For those who signed up for health care under the federal or state plans that rolled out in late 2013, I hope your experience was better than mine. Living in Minnesota, I enrolled in MNsure, the state program. The process took six hours.
Unfortunately, poorly functioning websites are not the only digital problem plaguing health care plan enrollment. Having completed audits of federal and state sites, government agencies and independent organizations are proclaiming that many – including healthcare.gov and MNsure.org – rate poorly when it comes to safeguarding sensitive medical information.
For example, an article that appeared in The Weekly Standard on January 24 reported on a huge security glitch in the federal website, HealthCare.gov. According to TrustedSec CEO David Kennedy, who is quoted in the piece, the enrollment website allows attackers to create functioning, and potentially malicious, Web pages within the HealthCare.gov website. (Read more about the rollout – and the fallout – in Why the First Rollout of HealthCare.gov Crashed, an Architectectural Assessment.)
Right around the same time as the federal HealthCare.gov rollout, a major security breach of personal financial data held by Target was reported. It is believed that up to 40 million credit and debit cards may have been impacted.

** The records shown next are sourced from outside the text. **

(** One turn of the loop: the entry is written, or the allocator ran dry. *)
Lemma map_page r a pa perm user s own fl env :
  vm_ok s own fl -> is_root own r -> 0 <= a < MAXVA -> a mod PGSIZE = 0 ->
  0 <= pa < 2 ^ 56 -> pa mod PGSIZE = 0 -> 0 <= perm < 1024 -> has perm RWX = true ->
  has (pte_of (k_mem s) r a) PTE_V = false ->
  (has perm PTE_U = true -> user = true) ->
  (user = true -> page_ok pa /\ own !! pa = None /\ pa ∉ fl) ->
  exists addr s1 own1 fl', walk r a true (mkWorld s env) = Ok addr (mkWorld s1 env) /\
    ((addr = 0 /\ fl' = [] /\ (length fl < 2)%nat /\ extends r s own fl s1 own1 fl') \/
     (addr <> 0 /\ (length fl <= length fl' + 2)%nat /\ has (ld64 (k_mem s1) addr) PTE_V = false /\
      let s' := set_k_mem (st64 (k_mem s1) addr (mk_pte pa perm)) s1 in
      let own' := map_owner own1 r (a / PGSIZE) pa user in
      grows r (map_pages user pa 1) s own fl s' own' fl' /\ mapped own s r a 1 pa perm s')).
Proof.
  intros Hok Hr Ha Hal Hpa Hpal Hperm HRWX Hun HUu Hfresh.
  destruct (walk_alloc r a s own fl env Hok Hr Ha) as (addr & s1 & own1 & fl' & Hrun & Hex & Hres).
  exists addr, s1, own1, fl'. split; [done|].
  destruct Hres as [(-> & -> & ?)|(Hnz & Hlen & Hw & Hld & p & Hp & Hap)]; [by left|right].
  split; [done|]. split; [done|]. split; [by rewrite Hld|]. cbv zeta.
  pose proof (proj1 Hex) as Hg. pose proof (gr_sub Hg) as Hsub.
  pose proof (gr_ok Hg) as Hok1. pose proof (vo_inv _ _ _ Hok1) as Hinv1.
  assert (Hfresh1 : user = true -> page_ok pa /\ own1 !! pa = None).
  { intros HU. destruct (Hfresh HU) as (Hpok & Hn & Hnf). split; [done|].
    destruct (own1 !! pa) as [o|] eqn:Ho; [|done].
    destruct (gr_new Hg pa o Ho Hn) as [[? _]|[? _]]; done. }
  pose proof (prefix_0 a) as Hpre. pose proof (PX_bound 0 a ltac:(lia)) as Hb.
  assert (Hdiv : a / PGSIZE / 512 = prefix 0 a) by (rewrite <- Hpre; by apply idx_div).
  assert (Hmod : a / PGSIZE mod 512 = PX 0 a) by (rewrite <- Hpre; by apply idx_mod).
  assert (Hlc : leaf_change own1 (map_owner own1 r (a / PGSIZE) pa user) r (a / PGSIZE) (mk_pte pa perm)).
  { eapply (map_owner_change _ _ _ _ _ _ (k_mem s1) p); try done; rewrite ?Hdiv, ?Hmod; try done.
    rewrite <- Hap, Hld. done. }
  assert (Hsub' : own1 ⊆ map_owner own1 r (a / PGSIZE) pa user).
  { unfold map_owner. destruct user eqn:HU; [|done].
    apply insert_subseteq. by apply Hfresh1. }
  destruct (leaf_write s1 own1 (map_owner own1 r (a / PGSIZE) pa user) fl' p r a (mk_pte pa perm))
    as [Hok' Hu]; try done; try apply Hok1.
  - intros Hin. apply (vo_free _ _ _ Hok1) in Hin. congruence.
  - by eapply is_root_sub.
  - congruence.
  - by apply mk_pte_u64.
  - intros x Hx. unfold map_owner. destruct user eqn:HU; [|by apply (vo_free _ _ _ Hok1)].
    rewrite lookup_insert_ne; [by apply (vo_free _ _ _ Hok1)|]. intros <-.
    apply (proj2 (proj2 (Hfresh eq_refl))). destruct (gr_fl Hg) as [u ->].
    apply elem_of_app. by right.
  - rewrite <- Hap in Hok', Hu. split.
    + eapply grows_trans; [eapply grows_mono; [|exact Hg]; done|]. split; simpl; try done.
      * apply mem_only_set_mem.
      * intros q o Ho Hn. right. unfold map_owner, map_pages in *.
        destruct user eqn:HU; [|congruence].
        destruct (decide (q = pa)) as [->|Hne]; [|rewrite lookup_insert_ne in Ho by done; congruence].
        rewrite lookup_insert_eq in Ho. injection Ho as <-.
        split; [split; [done|]; exists 0; lia|by eexists].
      * by exists [].
      * intros x r' l pre i Hx Hi _. rewrite Hap. by eapply leaf_write_inner.
      * intros x Hx _ Hnt. pose proof (entry_off _ Hb). rewrite Hap. apply same_page_st64; try lia.
        -- by eapply pi_aligned.
        -- intros <-. by eapply Hnt.
      * by left.
    + intros r' va Hr' Hva. rewrite Hu by (try done; by eapply is_root_sub).
      destruct (decide (r' = r /\ va / PGSIZE = a / PGSIZE)) as [[-> He]|Hne].
      * rewrite decide_True by lia. f_equal. rewrite He. lia.
      * rewrite decide_False by lia. apply (proj2 Hex r'). by rewrite prefix_2.
Qed.

Lemma mapped_app own own1 s r a pa perm s1 k s2 :
  a mod PGSIZE = 0 -> own ⊆ own1 -> 0 <= k ->
  mapped own s r a 1 pa perm s1 ->
  mapped own1 s1 r (a + PGSIZE) k (pa + PGSIZE) perm s2 ->
  mapped own s r a (k + 1) pa perm s2.
Proof.
  intros Hal Hsub Hk H1 H2 r' va Hr Hva.
  rewrite H2 by (try done; by eapply is_root_sub). rewrite (H1 r' va) by done.
  replace (a + PGSIZE) with (a + 1 * PGSIZE) by lia. rewrite page_succ by done.
  case_decide as D1; case_decide as D2; try lia.
  - f_equal. lia.
  - case_decide as D3; lia.
  - by rewrite decide_False by lia.
Qed.

(** The user pages among the pages mapped have their new owner. *)
Definition map_owned (own' : gmap Z owner) (r vpn k pa : Z) (user : bool) : Prop :=
  user = true -> forall i, 0 <= i < k ->
  own' !! (pa + i * PGSIZE) = Some (OUser r (vpn + i)).

Section Mappages.
Context (r perm : Z) (user : bool) (env : list (kst -> kst)).
Context (Hperm : 0 <= perm < 1024) (HRWX : has perm RWX = true).
Context (HUu : has perm PTE_U = true -> user = true).

Lemma mappages_from_spec : forall n a pa s own fl,
  vm_ok s own fl -> is_root own r -> a mod PGSIZE = 0 -> 0 <= a ->
  a + (Z.of_nat n + 1) * PGSIZE <= MAXVA ->
  pa mod PGSIZE = 0 -> 0 <= pa -> pa + (Z.of_nat n + 1) * PGSIZE <= 2 ^ 56 ->
  (forall i, 0 <= i <= Z.of_nat n -> has (pte_of (k_mem s) r (a + i * PGSIZE)) PTE_V = false) ->
  (user = true -> forall i, 0 <= i <= Z.of_nat n ->
     page_ok (pa + i * PGSIZE) /\ own !! (pa + i * PGSIZE) = None /\ pa + i * PGSIZE ∉ fl) ->
  exists e k s' own' fl',
    mappages_from n r a pa perm (mkWorld s env) = Ok e (mkWorld s' env) /\
    grows r (map_pages user pa k) s own fl s' own' fl' /\ mapped own s r a k pa perm s' /\
    map_owned own' r (a / PGSIZE) k pa user /\
    ((e = 0 /\ k = Z.of_nat n + 1 /\ (length fl <= length fl' + 2 * S n)%nat) \/
     (e = -1 /\ 0 <= k <= Z.of_nat n /\ fl' = [] /\ (length fl < 2 * S n)%nat)).
Proof.
  induction n as [|n IH]; intros a pa s own fl Hok Hr Hal Ha Hamax Hpal Hpa Hpamax Hun Hfresh;
    assert (HPG : PGSIZE = 4096) by done.
  all: assert (Hun0 : has (pte_of (k_mem s) r a) PTE_V = false)
         by (specialize (Hun 0 ltac:(lia)); by rewrite Z.mul_0_l, Z.add_0_r in Hun).
  all: assert (Hfresh0 : user = true -> page_ok pa /\ own !! pa = None /\ pa ∉ fl)
         by (intros HU; specialize (Hfresh HU 0 ltac:(lia)); by rewrite Z.mul_0_l, !Z.add_0_r in Hfresh).
  all: destruct (map_page r a pa perm user s own fl env) as (addr & s1 & own1 & fl1 & Hw & Hres); try done; try lia.
  all: cbn [mappages_from]; rewrite (run_bind _ _ _ addr (mkWorld s1 env)) by done.
  all: destruct Hres as [(-> & -> & Hlen & Hex)|(Hnz & Hlen & Hinval & Hg & Hm)];
    [exists (-1), 0, s1, own1, []; split; [done|];
     split; [eapply grows_mono; [|apply Hex]; done|];
     split; [apply mapped_0, Hex|]; split; [intros _ i Hi; lia|right; repeat split; lia]|].
  all: rewrite (proj2 (Z.eqb_neq addr 0)) by done.
  all: rewrite (run_bind _ _ _ (ld64 (k_mem s1) addr) (mkWorld s1 env)) by done; rewrite Hinval.
  all: set (s2 := set_k_mem (st64 (k_mem s1) addr (mk_pte pa perm)) s1) in *.
  all: set (own2 := map_owner own1 r (a / PGSIZE) pa user) in *.
  all: rewrite (run_bind _ _ _ tt (mkWorld s2 env)) by reflexivity.
  all: assert (Hown0 : user = true -> own2 !! pa = Some (OUser r (a / PGSIZE)))
         by (intros HU; unfold own2, map_owner; rewrite HU; apply lookup_insert_eq).
  - exists 0, 1, s2, own2, fl1. split; [done|]. split; [done|]. split; [done|]. split; [|left; repeat split; lia].
    intros HU i Hi. replace i with 0 by lia. rewrite Z.mul_0_l, !Z.add_0_r. by apply Hown0.
  - assert (Hu1 : u64 (a + PGSIZE) = a + PGSIZE).
    { unfold u64. apply Z.mod_small. change MAXVA with (2 ^ 38) in Hamax. lia. }
    assert (Hu2 : u64 (pa + PGSIZE) = pa + PGSIZE) by (unfold u64; apply Z.mod_small; lia).
    rewrite Hu1, Hu2.
    assert (Hmod : forall x, x mod PGSIZE = 0 -> (x + PGSIZE) mod PGSIZE = 0).
    { intros x Hx. replace (x + PGSIZE) with (x + 1 * PGSIZE) by lia. by rewrite Z.mod_add. }
    assert (Hdiv : (a + PGSIZE) / PGSIZE = a / PGSIZE + 1).
    { replace (a + PGSIZE) with (a + 1 * PGSIZE) by lia. by apply page_succ. }
    destruct (IH (a + PGSIZE) (pa + PGSIZE) s2 own2 fl1)
      as (e & k & s' & own' & fl' & Hrun & Hg' & Hm' & Ho' & He); try lia; try (by apply Hmod).
    + apply Hg.
    + eapply is_root_sub; [apply Hg|done].
    + intros i Hi. rewrite (Hm r) by (try done; lia).
      replace (a + PGSIZE + i * PGSIZE) with (a + (i + 1) * PGSIZE) by lia.
      rewrite page_succ, decide_False by (try done; lia). apply Hun. lia.
    + intros HU i Hi. replace (pa + PGSIZE + i * PGSIZE) with (pa + (i + 1) * PGSIZE) by lia.
      destruct (Hfresh HU (i + 1) ltac:(lia)) as (H1 & H2 & H3). split; [done|]. split.
      * destruct (own2 !! (pa + (i + 1) * PGSIZE)) as [o|] eqn:Ho; [|done].
        destruct (gr_new Hg _ o Ho H2) as [[? _]|[(_ & j & Hj & Heq) _]]; [done|]. lia.
      * intros Hin. apply H3. destruct (gr_fl Hg) as [u ->]. apply elem_of_app. by right.
    + assert (Hk : 0 <= k) by (destruct He as [(_ & -> & _)|[_ [[? ?] _]]]; lia).
      exists e, (k + 1), s', own', fl'. split; [done|]. split.
      { eapply grows_trans; (eapply grows_mono; [|done]); intros q (HU & i & Hi & ->); (split; [done|]).
        - exists i. lia.
        - exists (i + 1). lia. }
      split; [eapply mapped_app; [done|apply Hg|done..]|]. split.
      * intros HU i Hi. destruct (decide (i = 0)) as [->|].
        { rewrite Z.mul_0_l, !Z.add_0_r. eapply lookup_weaken; [by apply Hown0|apply Hg']. }
        specialize (Ho' HU (i - 1) ltac:(lia)). rewrite Hdiv in Ho'.
        replace (pa + PGSIZE + (i - 1) * PGSIZE) with (pa + i * PGSIZE) in Ho' by lia.
        replace (a / PGSIZE + 1 + (i - 1)) with (a / PGSIZE + i) in Ho' by lia. done.
      * destruct He as [(-> & -> & ?)|(-> & Hk' & -> & ?)]; [left|right]; repeat split; lia.
Qed.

I mentioned earlier that I am from Minnesota, home to Target’s headquarters and a state health care enrollment website that is less than stellar when it comes to securing members’ personal data. It’s hard not to wonder if a pattern is emerging. Especially when MinnPost, a local online news service, runs a story about the lack of security around state pharmacy records. After all, if Target can’t protect financial data, what makes us think they can keep health records out of harm’s way?
Bad Guys Want Electronic Healthcare Records
To criminals, electronic healthcare records (EHR), including medical-identification records, are a treasure trove of actionable information. The MinnPost article touches on one reason why:
"[S]o-called ‘medical identity theft’ is a growing concern nationwide, as thieves may gain access to a patient’s health plan number, prescription history, and other personal information, which may be used to defraud health care providers."
The MinnPost article then quotes an expert from Gartner, who says that medical-identity theft is especially troublesome because it may take years to discover. If, during that time, criminals are successful in making fraudulent claims, the poor victim will most likely receive premium hikes, and not have a clue as to why; or worse yet, assume the insurance company is doing what it normally does – simply increasing rates.
The surge in interest of EHR by bad guys was not lost on Symantec Corporation. A few months ago, the company released a white paper that examined "the challenges and requirements of protecting confidential patient data online, the risk of security breaches in the world of EHR, and the measures health care organizations must take in order to achieve and maintain compliance."
The paper starts out with an overview of EHR, explaining that its main benefits are the ability to share patient data quickly, accurately, and easily among health care providers anywhere in the United States. More specifically, EHRs help:
- Record continuity from provider to provider
- Reduce errors in prescriptions
- Provide real-time tracking and alerts for more effective, efficient patient care
Next, Symantec looked at what in-place processes ensure patient privacy and the security of patient information.
Securing Patient Data at Rest and in Transit
When the Symantec paper started talking about securing patient data, the authors made the assumption that health care organizations will have adequate security solutions in place for stored patient records. As for patient data in transit, Symantec offered its own solution,
"In order to protect confidential patient data from unauthorized access, healthcare organizations need a systematic approach to security across the entire online transaction, thus mitigating threats at multiple levels."
When it comes to maintaining patient privacy, Symantec explains that tenets of the Health Insurance Portability and Accountability Act (HIPAA) are prominent in all EHR doctrine. State governments have also added their own statutes, which tend to focus on individual privacy, levying heavy fines if providers handle patient information incorrectly, or are slow in notifying patients of a data breach.
The paper also assumes that "many consumers would probably be inclined to say that the security of their financial data is of greater concern than the privacy of their healthcare records."
Maybe. But which is truly worse?
After all, data breaches like what Target shoppers are suffering through are indeed bad, but the damage can be repaired. It’s hard to say the same for a data breach resulting in the theft of patient health care records.
According to Symantec, "Once confidential information is spilled onto the Internet, it can’t be put back into the bottle. Friends, coworkers, family members, and potential employers may forever know what was supposed to be a private matter between you and your doctor leading to embarrassment, job discrimination, and other serious consequences."
Unlike financial data breaches, no amount of money can repair the damage.
One Last Consideration
It is important to understand that health care providers, in order to comply with HIPAA, must keep an audit trail of who accessed which records, what changes were made, and when. So, if something is not right, patients can expect answers to EHR-related questions. That’s a good thing. Unfortunately, by that time, the damage may already be done.